> _Task item_: Report each line of the records below that holds the word "Finishing".

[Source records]
_____

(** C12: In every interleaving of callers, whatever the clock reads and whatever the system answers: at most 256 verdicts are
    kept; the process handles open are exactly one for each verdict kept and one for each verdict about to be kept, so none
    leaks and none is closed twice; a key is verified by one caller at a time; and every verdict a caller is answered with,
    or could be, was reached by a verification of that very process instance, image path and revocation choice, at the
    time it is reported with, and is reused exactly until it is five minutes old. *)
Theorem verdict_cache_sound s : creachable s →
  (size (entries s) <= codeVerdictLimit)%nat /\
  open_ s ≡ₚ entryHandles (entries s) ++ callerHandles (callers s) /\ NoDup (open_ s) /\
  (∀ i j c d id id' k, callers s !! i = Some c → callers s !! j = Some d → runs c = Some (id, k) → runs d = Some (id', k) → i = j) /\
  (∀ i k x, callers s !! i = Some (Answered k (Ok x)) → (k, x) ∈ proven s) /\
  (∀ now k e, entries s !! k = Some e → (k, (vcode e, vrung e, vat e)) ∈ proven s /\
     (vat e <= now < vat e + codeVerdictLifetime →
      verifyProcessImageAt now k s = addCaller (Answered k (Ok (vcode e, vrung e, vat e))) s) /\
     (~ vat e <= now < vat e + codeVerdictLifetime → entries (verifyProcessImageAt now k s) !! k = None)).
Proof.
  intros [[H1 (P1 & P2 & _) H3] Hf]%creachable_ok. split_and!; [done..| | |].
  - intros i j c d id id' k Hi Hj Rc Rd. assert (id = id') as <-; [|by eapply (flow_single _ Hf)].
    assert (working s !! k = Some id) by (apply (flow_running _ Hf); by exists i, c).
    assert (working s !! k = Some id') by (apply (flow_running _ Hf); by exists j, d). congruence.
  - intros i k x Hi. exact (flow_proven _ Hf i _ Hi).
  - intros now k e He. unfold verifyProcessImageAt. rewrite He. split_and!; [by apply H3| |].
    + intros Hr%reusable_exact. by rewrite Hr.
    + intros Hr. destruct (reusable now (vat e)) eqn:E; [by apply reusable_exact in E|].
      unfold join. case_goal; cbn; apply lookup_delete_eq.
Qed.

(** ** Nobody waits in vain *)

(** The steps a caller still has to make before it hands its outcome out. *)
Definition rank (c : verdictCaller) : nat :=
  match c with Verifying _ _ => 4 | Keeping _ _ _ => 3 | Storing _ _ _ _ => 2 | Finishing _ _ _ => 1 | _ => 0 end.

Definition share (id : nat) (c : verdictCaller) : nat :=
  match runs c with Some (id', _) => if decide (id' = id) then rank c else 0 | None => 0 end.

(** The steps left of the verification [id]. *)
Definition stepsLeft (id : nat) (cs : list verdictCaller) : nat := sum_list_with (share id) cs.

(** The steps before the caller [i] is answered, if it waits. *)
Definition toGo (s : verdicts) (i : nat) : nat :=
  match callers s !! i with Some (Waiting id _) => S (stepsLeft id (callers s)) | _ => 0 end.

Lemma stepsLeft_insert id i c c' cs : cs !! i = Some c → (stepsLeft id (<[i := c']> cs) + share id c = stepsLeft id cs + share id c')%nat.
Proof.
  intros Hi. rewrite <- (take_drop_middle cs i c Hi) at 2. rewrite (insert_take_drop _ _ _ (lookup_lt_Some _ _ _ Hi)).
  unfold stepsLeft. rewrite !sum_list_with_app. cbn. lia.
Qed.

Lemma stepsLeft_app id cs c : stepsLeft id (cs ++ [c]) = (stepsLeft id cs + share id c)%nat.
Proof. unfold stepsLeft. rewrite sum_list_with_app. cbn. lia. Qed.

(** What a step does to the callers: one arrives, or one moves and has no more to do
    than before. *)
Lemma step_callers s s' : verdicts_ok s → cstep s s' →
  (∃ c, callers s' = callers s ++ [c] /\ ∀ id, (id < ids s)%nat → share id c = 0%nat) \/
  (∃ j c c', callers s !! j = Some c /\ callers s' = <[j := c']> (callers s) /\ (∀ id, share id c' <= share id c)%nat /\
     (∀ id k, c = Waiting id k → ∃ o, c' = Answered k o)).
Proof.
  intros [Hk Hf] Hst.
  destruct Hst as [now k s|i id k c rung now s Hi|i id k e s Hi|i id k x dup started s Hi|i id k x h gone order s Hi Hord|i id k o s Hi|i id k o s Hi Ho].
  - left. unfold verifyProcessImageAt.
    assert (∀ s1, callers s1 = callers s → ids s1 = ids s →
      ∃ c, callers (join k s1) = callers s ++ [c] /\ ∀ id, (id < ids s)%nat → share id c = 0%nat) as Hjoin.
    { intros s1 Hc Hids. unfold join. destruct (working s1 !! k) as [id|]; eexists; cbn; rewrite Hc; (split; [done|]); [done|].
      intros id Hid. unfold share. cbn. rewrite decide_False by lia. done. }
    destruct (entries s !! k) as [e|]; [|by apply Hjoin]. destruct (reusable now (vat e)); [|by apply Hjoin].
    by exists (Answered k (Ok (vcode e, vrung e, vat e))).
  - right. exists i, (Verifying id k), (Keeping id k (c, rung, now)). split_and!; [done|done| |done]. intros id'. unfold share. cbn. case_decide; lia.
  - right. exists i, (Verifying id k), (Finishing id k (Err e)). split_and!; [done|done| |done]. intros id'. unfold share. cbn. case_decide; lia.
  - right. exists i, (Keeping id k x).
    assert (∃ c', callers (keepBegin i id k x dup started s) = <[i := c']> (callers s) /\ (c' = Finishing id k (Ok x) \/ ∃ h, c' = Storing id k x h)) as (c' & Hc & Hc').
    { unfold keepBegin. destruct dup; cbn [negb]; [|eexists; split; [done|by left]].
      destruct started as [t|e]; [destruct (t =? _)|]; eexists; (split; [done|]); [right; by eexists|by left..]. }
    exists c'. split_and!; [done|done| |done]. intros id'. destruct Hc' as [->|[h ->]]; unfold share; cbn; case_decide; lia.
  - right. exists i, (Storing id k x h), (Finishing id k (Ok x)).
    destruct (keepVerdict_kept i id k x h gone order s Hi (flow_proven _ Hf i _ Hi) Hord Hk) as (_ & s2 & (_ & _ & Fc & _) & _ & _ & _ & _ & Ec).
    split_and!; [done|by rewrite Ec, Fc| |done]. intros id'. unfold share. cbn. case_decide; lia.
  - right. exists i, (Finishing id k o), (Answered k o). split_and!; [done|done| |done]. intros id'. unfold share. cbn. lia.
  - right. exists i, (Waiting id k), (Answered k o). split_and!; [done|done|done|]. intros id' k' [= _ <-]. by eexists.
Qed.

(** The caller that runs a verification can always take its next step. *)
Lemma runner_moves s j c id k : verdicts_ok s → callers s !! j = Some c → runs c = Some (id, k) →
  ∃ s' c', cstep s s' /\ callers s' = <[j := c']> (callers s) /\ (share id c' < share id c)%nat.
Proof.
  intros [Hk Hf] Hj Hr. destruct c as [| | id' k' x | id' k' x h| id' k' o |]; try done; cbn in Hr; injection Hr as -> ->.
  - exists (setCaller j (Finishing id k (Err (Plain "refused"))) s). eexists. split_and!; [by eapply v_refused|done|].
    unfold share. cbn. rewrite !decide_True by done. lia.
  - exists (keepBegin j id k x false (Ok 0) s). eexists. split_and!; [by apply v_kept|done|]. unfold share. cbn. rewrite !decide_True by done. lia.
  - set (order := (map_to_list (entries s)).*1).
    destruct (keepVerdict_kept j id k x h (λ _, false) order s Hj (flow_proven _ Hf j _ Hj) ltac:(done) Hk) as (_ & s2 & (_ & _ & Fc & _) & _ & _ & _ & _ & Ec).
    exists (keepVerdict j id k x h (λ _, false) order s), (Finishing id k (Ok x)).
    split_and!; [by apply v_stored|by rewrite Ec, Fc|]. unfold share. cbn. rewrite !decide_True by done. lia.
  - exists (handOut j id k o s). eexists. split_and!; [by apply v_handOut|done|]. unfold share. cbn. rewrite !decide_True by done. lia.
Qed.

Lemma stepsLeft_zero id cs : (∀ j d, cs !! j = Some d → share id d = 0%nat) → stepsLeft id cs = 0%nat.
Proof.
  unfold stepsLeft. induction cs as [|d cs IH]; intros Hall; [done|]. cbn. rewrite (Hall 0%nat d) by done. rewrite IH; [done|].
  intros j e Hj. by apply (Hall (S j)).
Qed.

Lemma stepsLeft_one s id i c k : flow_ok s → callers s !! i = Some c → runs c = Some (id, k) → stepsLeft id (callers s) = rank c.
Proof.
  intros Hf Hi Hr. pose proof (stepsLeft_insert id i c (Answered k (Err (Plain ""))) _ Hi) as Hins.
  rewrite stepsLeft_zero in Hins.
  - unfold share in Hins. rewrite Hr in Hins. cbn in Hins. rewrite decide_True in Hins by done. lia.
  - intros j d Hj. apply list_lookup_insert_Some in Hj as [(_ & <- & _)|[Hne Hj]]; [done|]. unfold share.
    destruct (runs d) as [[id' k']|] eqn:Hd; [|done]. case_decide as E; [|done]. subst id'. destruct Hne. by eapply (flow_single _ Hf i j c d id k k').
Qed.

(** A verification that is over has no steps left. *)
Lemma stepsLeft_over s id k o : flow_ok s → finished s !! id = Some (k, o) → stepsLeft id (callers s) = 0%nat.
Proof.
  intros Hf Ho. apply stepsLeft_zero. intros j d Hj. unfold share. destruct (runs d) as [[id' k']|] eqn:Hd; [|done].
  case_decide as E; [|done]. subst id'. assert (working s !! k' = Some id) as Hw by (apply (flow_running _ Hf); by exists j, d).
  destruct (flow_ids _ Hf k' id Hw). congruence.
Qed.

_____

> _Your solution_:
  match c with Verifying _ _ => 4 | Keeping _ _ _ => 3 | Storing _ _ _ _ => 2 | Finishing _ _ _ => 1 | _ => 0 end.
  - right. exists i, (Verifying id k), (Finishing id k (Err e)). split_and!; [done|done| |done]. intros id'. unfold share. cbn. case_decide; lia.
    assert (∃ c', callers (keepBegin i id k x dup started s) = <[i := c']> (callers s) /\ (c' = Finishing id k (Ok x) \/ ∃ h, c' = Storing id k x h)) as (c' & Hc & Hc').
  - right. exists i, (Storing id k x h), (Finishing id k (Ok x)).
  - right. exists i, (Finishing id k o), (Answered k o). split_and!; [done|done| |done]. intros id'. unfold share. cbn. lia.
  - exists (setCaller j (Finishing id k (Err (Plain "refused"))) s). eexists. split_and!; [by eapply v_refused|done|].
    exists (keepVerdict j id k x h (λ _, false) order s), (Finishing id k (Ok x)).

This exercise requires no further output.